Fact: Utah was not DENIED a chance to play for the BCS national championship. Utah had as much a chance to play for the BCS title as any other school. But 175 people voted in the Harris Interactive and coaches polls, two of the three components in the BCS formula. The 114 people in the Harris poll voted Utah seventh. The 61 coaches in the USA Today poll also voted Utah seventh and no coach — NONE — voted Utah higher than No. 5. Of the 114 people who voted in the Harris Poll only five voted Utah No. 5 or better.

Fact: Even the coaches in Utah's league, the Mountain West, did not step up for the Utes when it counted. Joe Glenn of Wyoming had Utah at No. 5. Rocky Long of New Mexico and Gary Patterson of TCU had them at No. 7. Kyle Whittingham, Utah's own coach, had his team at No. 5.

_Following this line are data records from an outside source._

(* ===== verification/TlsfWf.v ===== *)
(** * The two-level segregated fit list: well-formed states

    [wf] adds the byte counters and the ring of temporal blocks to [inv]; every
    operation preserves it and is described by its effect on the blocks. *)

From S2P Require Import Prelude.
From S2P Require Import Intrusive.
From S2P Require Import Config.
From S2P Require Import Tlsf.
From S2P Require Import TlsfClass.
From S2P Require Import TlsfInv.
From S2P Require Import TlsfOps.
From S2P Require Import TlsfFind.

(** ** Byte counts *)

Definition size_if (p : tkind -> bool) (x : Z * tkind) : Z := if p x.2 then x.1 else 0.
Definition is_alloc (k : tkind) : bool := match k with TAlloc _ => true | _ => false end.
Definition is_tomb (k : tkind) : bool := match k with TTomb => true | _ => false end.

Lemma blocks_total s B : inv s B -> msum fst B = total s.
Proof.
  intros HI. destruct (i_geo _ _ HI) as [_ _ Ht _ _].
  replace (total s) with (hi s - lo s) by (unfold hi, lo; lia).
  apply msum_cover; [unfold hi, lo; lia| | |].
  - intros i [z k] Hi. destruct (tlsf_blk_range HI _ _ _ Hi) as (? & ? & _ & _ & ? & _). cbn. lia.
  - intros i [z k] j [z' k'] Hi Hj Hne. by apply (pt_disj _ _ _ (i_til _ _ HI) i z k j z' k').
  - intros j Hj. destruct (pt_cover _ _ _ (i_til _ _ HI) j Hj) as (a & z & k & Ha & Hr).
    by exists a, (z, k).
Qed.

(** Disjoint kinds of blocks fit together in the data region. *)
Lemma size_bound s B p q :
  inv s B -> (forall k, p k && q k = false) ->
  0 <= msum (size_if p) B /\ 0 <= msum (size_if q) B /\
  msum (size_if p) B + msum (size_if q) B <= total s.
Proof.
  intros HI Hpq. rewrite <- (blocks_total s B HI).
  assert (Hz : forall i x, B !! i = Some x -> 0 <= x.1).
  { intros i [z k] Hi. destruct (tlsf_blk_range HI _ _ _ Hi) as (_ & ? & _). cbn. lia. }
  rewrite <- msum_add. split_and!.
  - apply (msum_mono _ fst). intros i x Hx. specialize (Hz i x Hx). unfold size_if. destruct (p x.2); lia.
  - apply (msum_mono _ fst). intros i x Hx. specialize (Hz i x Hx). unfold size_if. destruct (q x.2); lia.
  - apply msum_mono. intros i x Hx. specialize (Hz i x Hx). specialize (Hpq x.2). unfold size_if.
    destruct (p x.2), (q x.2); try done; lia.
Qed.

(** The sum changes by the one block that differs. *)
Lemma size_new p B B' a z k :
  (forall k, p k = true -> in_use k = true) ->
  B' !! a = Some (z, k) -> (forall zy ky, B !! a = Some (zy, ky) -> in_use ky = false) ->
  (forall j zj kj, in_use kj = true -> j <> a -> B !! j = Some (zj, kj) <-> B' !! j = Some (zj, kj)) ->
  msum (size_if p) B' = size_if p (z, k) + msum (size_if p) B.
Proof.
  intros Hp Ha Hfree Hj. rewrite (msum_delete _ B' a _ Ha). f_equal.
  apply msum_agree. intros j [zj kj] Hw. unfold size_if in Hw. cbn in Hw.
  destruct (p kj) eqn:Ek; [|done]. apply Hp in Ek. destruct (Z.eq_dec a j) as [<-|Hne].
  - rewrite lookup_delete_eq. split; [done|]. intros Hb. apply Hfree in Hb. congruence.
  - rewrite lookup_delete_ne by done. symmetry. by apply Hj.
Qed.

(** ** The ring of temporal blocks *)

Definition slot (s : tlsf) (i r : Z) : Z := rd (temporal_active s) (i * __temporal_ring + r).

Record ring (s : tlsf) (B : pblocks) : Prop := {
  r_slot i r : 0 <= r < 2 -> slot s i r <> 0 ->
    exists z, B !! slot s i r = Some (z, TAlloc true) /\ 0 <= i < fl_count s * 16 /\
      (class_for z = i \/ (64 < z /\ class_for (z - 32) = i));
  r_once i r i' r' : 0 <= r < 2 -> 0 <= r' < 2 -> slot s i r <> 0 -> slot s i r = slot s i' r' ->
    i = i' /\ r = r';
  r_one i : slot s i 0 = 0 \/ slot s i 1 = 0;
  r_rotor i : 0 <= rd (temporal_rotor s) i < 2
}.

Record wf (s : tlsf) (B : pblocks) : Prop := {
  w_inv : inv s B;
  w_holes : no_hole B;
  w_sep : sep B;
  w_alloc : allocated_bytes s = msum (size_if is_alloc) B;
  w_tomb : tombstoned_bytes s = msum (size_if is_tomb) B;
  w_ring : ring s B
}.

Lemma inv_ext s s' B :
  inv s B -> mem s' = mem s -> base s' = base s -> total s' = total s ->
  fl_count s' = fl_count s -> heads s' = heads s -> sl_bitmap s' = sl_bitmap s ->
  fl_bitmap s' = fl_bitmap s -> inv s' B.
Proof.
  intros [[] HT Hs Hf Hb H1 H2 H3 Hl Hbits H4 H5] Em Eb Et Ef Eh Es El.
  assert (Elo : lo s' = lo s) by (unfold lo; congruence).
  assert (Ehi : hi s' = hi s) by (unfold hi; congruence).
  split; unfold bsize, flags, prev_phys in *; rewrite ?Elo, ?Ehi, ?Em, ?Eb, ?Et, ?Ef, ?Eh, ?Es, ?El; try done.
  split; rewrite ?Ehi, ?Eb, ?Et, ?Ef; done.
Qed.

Lemma tlsf_ring_mono s B s' B' :
  ring s B -> temporal_active s' = temporal_active s -> temporal_rotor s' = temporal_rotor s ->
  fl_count s' = fl_count s ->
  (forall a z, B !! a = Some (z, TAlloc true) -> B' !! a = Some (z, TAlloc true)) -> ring s' B'.
Proof.
  intros [Hs Ho H1 Hr] Ea Er Ef HB. unfold slot in *.
  split; unfold slot; rewrite ?Ea, ?Er, ?Ef; try done.
  intros i r Hr' Hne. destruct (Hs i r Hr' Hne) as (z & Hz & Hi & Hc). exists z. auto.
Qed.

(** ** Serving a request *)

(** What a served request does: one block that was free is in use, other blocks
    in use keep their place and contents. *)
Record served (s : tlsf) (B : pblocks) (s' : tlsf) (B' : pblocks) (a z : Z) (k : tkind) : Prop := {
  sv_inv : inv s' B';
  sv_holes : no_hole B';
  sv_sep : sep B';
  sv_blk : B' !! a = Some (z, k);
  sv_fresh : exists z0, B !! a = Some (z0, TFree);
  sv_others j zj kj : in_use kj = true -> j <> a -> B !! j = Some (zj, kj) <-> B' !! j = Some (zj, kj);
  sv_mem j zj kj c : B !! j = Some (zj, kj) -> in_use kj = true -> j + 32 <= c < j + zj ->
    rd (mem s') c = rd (mem s) c;
  sv_base : base s' = base s;
  sv_total : total s' = total s;
  sv_fl : fl_count s' = fl_count s;
  sv_alloc : allocated_bytes s' = u64 (allocated_bytes s + z);
  sv_tomb : tombstoned_bytes s' = tombstoned_bytes s;
  sv_active : temporal_active s' = temporal_active s;
  sv_rotor : temporal_rotor s' = temporal_rotor s
}.

Lemma tlsf_commit_served s B a z0 n k f :
  inv s B -> no_hole B -> sep B -> B !! a = Some (z0, TFree) -> 64 <= n <= z0 -> (32 | n) ->
  in_use k = true -> tflags k = Some f ->
  exists z B', served s B (commit (fl_remove s a) a n f) B' a z k /\ (z = n \/ z = n + 32) /\
    bsize (commit (fl_remove s a) a n f) a = z.
Proof.
  intros HI Hh Hs Ha Hn Hdn Hk Hf.
  assert (HkF : k <> TFree) by (by intros ->). assert (HkH : k <> THole) by (by intros ->).
  destruct (inv_fl_remove s B a z0 HI Ha) as (HI1 & HQ1 & Hb1).
  set (B1 := <[a := (z0, THole)]> B) in *. set (s1 := fl_remove s a) in *.
  assert (HU1 : same_use B B1) by (by apply (same_use_insert B a z0 TFree)).
  assert (Ha1 : B1 !! a = Some (z0, THole)) by apply lookup_insert_eq.
  assert (Ho1 : only_hole B1 a) by (by apply only_hole_insert, no_hole_only).
  assert (Hs1 : sep B1) by (by apply (sep_recolor B a z0 TFree)).
  destruct (try_split_spec s1 B1 a z0 n HI1 Ha1 Hb1 Ho1 Hs1 Hn Hdn)
    as (z & B2 & HI2 & Ha2 & Hb2 & Hz & HQ2 & HU2 & Ho2 & Hs2).
  set (s2 := try_split s1 a n) in *.
  assert (HI3 : inv (set_flags s2 a f) (<[a := (z, k)]> B2)) by (by apply (inv_set_flags s2 B2 a z THole)).
  pose proof (tlsf_quiet_trans B B1 s s1 s2 HU1 HQ1 HQ2) as HQ.
  assert (HU : same_use B B2) by (by etrans).
  exists z, (<[a := (z, k)]> B2).
  assert (Esz : bsize (set_flags s2 a f) a = z).
  { eapply (i_size _ _ HI3). apply lookup_insert_eq. }
  split; [|by split]. unfold commit. fold s1 s2. split.
  - by apply (inv_ext (set_flags s2 a f)).
  - by apply only_hole_fill.
  - apply (sepx_sep _ a); [by apply sepx_insert| |].
    + intros z' k' zy ky Hx _. rewrite lookup_insert_eq in Hx. simplify_eq. by left.
    + intros z' k' x zx kx Hx _ _. rewrite lookup_insert_eq in Hx. simplify_eq. by right.
  - apply lookup_insert_eq.
  - by exists z0.
  - intros j zj kj Hkj Hne. rewrite lookup_insert_ne by done. by apply HU.
  - intros j zj kj c Hj Hkj Hc. cbn. rewrite rd_wr_ne; [by apply (q_mem _ _ _ HQ j zj kj)|].
    assert (Hne : a <> j) by (intros ->; rewrite Ha in Hj; by simplify_eq).
    destruct (tlsf_blk_range HI _ _ _ Ha) as (_ & ? & _).
    pose proof (pt_disj _ _ _ (i_til _ _ HI) _ _ _ _ _ _ Ha Hj Hne). lia.
  - apply HQ.
  - apply HQ.
  - apply HQ.
  - cbn. f_equal. rewrite (q_alloc _ _ _ HQ). f_equal. exact Esz.
  - apply HQ.
  - apply HQ.
  - apply HQ.
Qed.

Lemma served_wf s B s' B' a z t :
  wf s B -> served s B s' B' a z (TAlloc t) -> wf s' B'.
Proof.
  intros HW HS. pose proof (sv_inv _ _ _ _ _ _ _ HS) as HI'.
  destruct (sv_fresh _ _ _ _ _ _ _ HS) as [z0 Hz0].
  assert (Hfree : forall zy ky, B !! a = Some (zy, ky) -> in_use ky = false)
    by (intros zy ky Hy; rewrite Hz0 in Hy; by simplify_eq).
  assert (Halloc : forall k, is_alloc k = true -> in_use k = true) by (by intros []).
  assert (Htomb : forall k, is_tomb k = true -> in_use k = true) by (by intros []).
  pose proof (size_new is_alloc B B' a z _ Halloc (sv_blk _ _ _ _ _ _ _ HS) Hfree (sv_others _ _ _ _ _ _ _ HS)) as E1.
  pose proof (size_new is_tomb B B' a z _ Htomb (sv_blk _ _ _ _ _ _ _ HS) Hfree (sv_others _ _ _ _ _ _ _ HS)) as E2.
  destruct (size_bound s' B' is_alloc is_tomb HI') as (? & ? & ?); [by intros []|].
  destruct (i_geo _ _ HI') as [_ _ Ht _ _].
  split; try done.
  - apply HS.
  - apply HS.
  - rewrite (sv_alloc _ _ _ _ _ _ _ HS), (w_alloc _ _ HW), E1. cbn. rewrite u64_small; cbn in *; lia.
  - rewrite (sv_tomb _ _ _ _ _ _ _ HS), (w_tomb _ _ HW), E2. done.
  - apply (tlsf_ring_mono s B); try apply HS; [apply HW|]. intros j zj Hj.
    apply (sv_others _ _ _ _ _ _ _ HS); [done| |done]. intros ->. congruence.
Qed.

Lemma tlsf_served_used s B s' B' a z t :
  wf s B -> served s B s' B' a z (TAlloc t) -> wf s' B' -> used s' = used s + z.
Proof.
  intros HW HS HW'. pose proof (sv_alloc _ _ _ _ _ _ _ HS) as E.
  unfold used. rewrite (w_alloc _ _ HW'), (w_alloc _ _ HW).
  destruct (sv_fresh _ _ _ _ _ _ _ HS) as [z0 Hz0].
  rewrite (size_new is_alloc B B' a z (TAlloc t)); [unfold size_if at 1; cbn; lia|by intros []|apply HS| |apply HS].
  intros zy ky Hy. rewrite Hz0 in Hy. by simplify_eq.
Qed.

(** ** Requests *)

(** Requests the caller may pass: the arena refuses more than half of the
    address space. *)
Definition request (n : Z) : Prop := 0 <= n < 2 ^ 63 - 128.

Lemma adjusted_block_size_spec n :
  request n ->
  let m := adjusted_block_size n in
  (32 | m) /\ n + 64 <= m < n + 96 /\ 64 <= m <= 2 ^ 63.
Proof.
  intros Hn m. unfold request in Hn. subst m. unfold adjusted_block_size.
  change (32 + __hdr_offset) with 64. change (__block_align - 1) with (2 ^ 5 - 1).
  change __min_block with 64. unfold usize_max.
  destruct (Z.ltb_spec (2 ^ 64 - 1 - 64 - (2 ^ 5 - 1)) n); [lia|].
  rewrite ldiff_mask by lia. set (v := n + 64 + (2 ^ 5 - 1)).
  pose proof (Z.div_mod v (2 ^ 5) ltac:(lia)). pose proof (Z.mod_pos_bound v (2 ^ 5) ltac:(lia)).
  destruct (Z.ltb_spec (2 ^ 5 * (v / 2 ^ 5)) 64); [lia|].
  split; [apply Z.divide_factor_l|]. lia.
Qed.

So where was all the love for Utah BEFORE they played Alabama in the Sugar Bowl? The fact is that while Utah deserved to win because the Utes flat outplayed the Crimson Tide (who didn't want to be there), it wasn't until AFTER the Sugar Bowl that Utah became this incredible juggernaut which should have been given the chance to play for it all.

Fact: For all of the flaws of the BCS, the fact is that it has provided bowl opportunities that the supposedly aggrieved schools had never had in the past. How many times had Utah played in the Sugar Bowl before the BCS? How many times had Hawaii played in the Sugar Bowl before the BCS? How many times had Boise State played in a New Year's Day bowl before the BCS? If you answered zero to all three questions you'd be right. "The fact of the matter is that the BCS has given access to those conference that they never had before," said former SEC Commissioner Roy Kramer, considered to be the godfather of the BCS. "Look at the history of the major bowls. They had almost never invited one of those teams before the BCS."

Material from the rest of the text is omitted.